Share

7 TAHUN SETELAH MENJANDA
7 TAHUN SETELAH MENJANDA
Penulis: Herlina Teddy

Bab 1

"Tidak mungkin, Han. Kita hanya melakukannya satu kali. Mana mungkin bisa langsung hamil?" Mahendra memelankan nada bicaranya, tak mau orang yang di sekitar ikut mendengar percakapan mereka.

"Tapi itu kenyataannya, Dra."

Hanami mencoba meyakinkan sang kekasih dengan merogoh tas yang ada di pangkuan, mengeluarkan test pack dan menunjukkan kepadanya. Dengan tangan sedikit bergetar, pria tampan itu pun mengambil dan menatap hasil test dengan mata membola.

Awalnya, wanita bernama lengkap Hanami Ramadhani juga tidak menyangka akan mendapati kenyataan memalukan, pun tak mau hal tersebut terjadi. Namun, hasil test alat kehamilan cukup menunjukkan kalau dia benar-benar hamil. Terus, dia harus bagaimana?

"Dua garis itu artinya positif?" Pria beralis tebal itu bertanya pelan, hanya ingin memastikan. Wajahnya diliputi rasa panik.

Gadis itu mengangguk pelan dengan wajah meredup, lelah dan tak tahu harus bagaimana. Dia merasa tubuhnya lemas, sering mual dan muntah di pagi hari. Ditambah yang membuatnya bingung, tamu bulanan sudah tak berkunjung selama dua bulan. Di situlah awalnya dia mulai resah dan curiga kalau dia hamil setelah kejadian dua bulan yang lalu.

Inisiatif membeli test pack di apotik lalu sesuai petunjuk, dia mencoba urinnya dan hasil yang ditunjukkan adalah dua garis. Iya, fix, dia hamil.
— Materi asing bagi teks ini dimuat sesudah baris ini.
(** * Emergent-Civilizations: population lifecycle and governance engine

    A shallow embedding of the Python package [genesis]
    (civilization_agent.py, death.py, reproduction.py, governance.py,
    society_metrics.py, dynasty.py) and the proofs of its specification
    and of further properties of the code.

    Modelling conventions

    - Python [float] wealth is modelled by exact rationals [Q]; equalities
      between wealths are stated with [==] ([Qeq]).  The entropy metric,
      which calls [np.log], is modelled over the real numbers [R].
    - A rational neither overflows nor underflows: the OverflowError of
      [int / 100], of an int-to-float conversion and of [**], and the
      rounding of a positive weight to [0.0], are not modelled.  The
      hypotheses [PyText.short_number] and [short_numbers] (numbers
      parsed in a rule), [weights_in_range] (vote weights) and
      [exact_in_binary64] (a result that has to be exact) keep the
      numbers of a statement in the range where binary64 does none of
      this.
    - The functions of a module are modelled by their bodies.  For
      death.py, whose top level raises before its functions are defined,
      the top-level statements are modelled as well ([PyModule],
      [death_py]).
    - Agents are mutable Python objects.  A population is a list of
      references into an object store; every function that mutates an
      agent is a computation in the monad [M], which threads the store
      and may raise an exception.  As in Python, a raised exception does
      not undo the mutations performed before it.
    - Text is ASCII: [str.lower], [str.strip], the [in] operator and the
      regular expressions of governance.py are modelled on [string].
    - The language-model collaborator (votes, offspring prompts), the uuid
      generator and [GenesisAgent.get_best_task_type] (agent.py is not part
      of the sources) are section variables. *)

From Stdlib Require Import List String Ascii Bool Arith ZArith Lia.
From Stdlib Require Import QArith Qminmax Qround Qabs.
From Stdlib Require Import Reals Psatz.
From Stdlib Require Import Permutation Sorted.
Import ListNotations.

Local Open Scope string_scope.
Local Open Scope list_scope.
Local Open Scope Z_scope.
Local Open Scope Q_scope.

(** ** Python text primitives *)

Module PyText.

Definition is_upper (c : ascii) : bool :=
  let n := nat_of_ascii c in ((65 <=? n) && (n <=? 90))%nat.

(** [\d] on ASCII text. *)
Definition is_digit (c : ascii) : bool :=
  let n := nat_of_ascii c in ((48 <=? n) && (n <=? 57))%nat.

(** [\s] on ASCII text: tab, newline, vertical tab, form feed, carriage
    return, the four separators 0x1c-0x1f, and space. *)
Definition is_space (c : ascii) : bool :=
  let n := nat_of_ascii c in
  (((9 <=? n) && (n <=? 13)) || ((28 <=? n) && (n <=? 32)))%nat.

Definition lower_char (c : ascii) : ascii :=
  if is_upper c then ascii_of_nat (nat_of_ascii c + 32) else c.

(** [s.lower()] *)
Fixpoint lower (s : string) : string :=
  match s with
  | EmptyString => EmptyString
  | String c s' => String (lower_char c) (lower s')
  end.

(** [s.startswith(p)], returning the remainder of [s] after [p]. *)
Fixpoint strip_prefix (p s : string) : option string :=
  match p, s with
  | EmptyString, _ => Some s
  | String a p', String b s' =>
      if Ascii.eqb a b then strip_prefix p' s' else None
  | String _ _, EmptyString => None
  end.

(** [sub in s] *)
Fixpoint contains (sub s : string) : bool :=
  match strip_prefix sub s with
  | Some _ => true
  | None =>
      match s with
      | EmptyString => false
      | String _ s' => contains sub s'
      end
  end.

(** Greedy [\d*]: the longest run of digits at the head of [s], and the
    rest of [s]. *)
Fixpoint span_digits (s : string) : string * string :=
  match s with
  | String c s' =>
      if is_digit c
      then let (d, r) := span_digits s' in (String c d, r)
      else (EmptyString, s)
  | EmptyString => (EmptyString, EmptyString)
  end.

(** Greedy [\s*]: what is left of [s] after its leading white space. *)
Fixpoint skip_spaces (s : string) : string :=
  match s with
  | String c s' => if is_space c then skip_spaces s' else s
  | EmptyString => EmptyString
  end.

(** [(\d+)] with nothing required after it: the captured group. *)
Definition digits_group (s : string) : option string :=
  match fst (span_digits s) with
  | EmptyString => None
  | d => Some d
  end.

(** [re.match(r'(\d+)%', s)]: group 1 when the pattern matches at the
    head of [s].  A shorter run of digits can never be followed by [%],
    so the greedy run is the only candidate. *)
Definition match_rate_at (s : string) : option string :=
  match span_digits s with
  | (String c d, String "%" _) => Some (String c d)
  | _ => None
  end.

(** [re.match(r'wealth\s*>\s*(\d+)', s)] *)
Definition match_threshold_at (s : string) : option string :=
  match strip_prefix "wealth" s with
  | Some r =>
      match skip_spaces r with
      | String ">" r' => digits_group (skip_spaces r')
      | _ => None
      end
  | None => None
  end.

(** [re.match] of the minimum-wealth pattern: the word [minimum], then
    [\s*], then an optional non-capturing group made of [of] and [\s*],
    then [(\d+)].  When the optional group matches, skipping it instead
    leaves the letter [o] in front of [(\d+)], so the greedy choice is
    the only candidate. *)
Definition match_minimum_at (s : string) : option string :=
  match strip_prefix "minimum" s with
  | Some r =>
      let r1 := skip_spaces r in
      match strip_prefix "of" r1 with
      | Some r2 => digits_group (skip_spaces r2)
      | None => digits_group r1
      end
  | None => None
  end.

(** [re.search]: the match at the leftmost position of [s] where the
    anchored matcher [m] succeeds (the empty suffix is tried too). *)
Fixpoint re_search (m : string -> option string) (s : string)
  : option string :=
  match m s with
  | Some g => Some g
  | None =>
      match s with
      | EmptyString => None
      | String _ s' => re_search m s'
      end
  end.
"Coba kamu tes lagi pakai merek yang lain, barang kali yang ini error."

Pria itu masih belum bisa menerima kenyataan kalau kekasih yang dicintainya tengah hamil akibat perbuatan zina mereka di rumah kosong setelah acara pesta wisuda. Ada guratan kegelisahan yang terbit di wajah, jelas sekali terlihat dan tak sanggup disembunyikan.

Mendengar itu, Hana langsung merogoh tas berwarna merah muda miliknya dan mengeluarkan tiga test pack lain lalu diletakkan ke atas meja. Alat pendeteksi dengan berbagai merek hasil yang ditunjukkan adalah sama. Dua garis merah.

"Aku sudah test empat kali dengan merek yang berbeda, tetapi hasilnya sama."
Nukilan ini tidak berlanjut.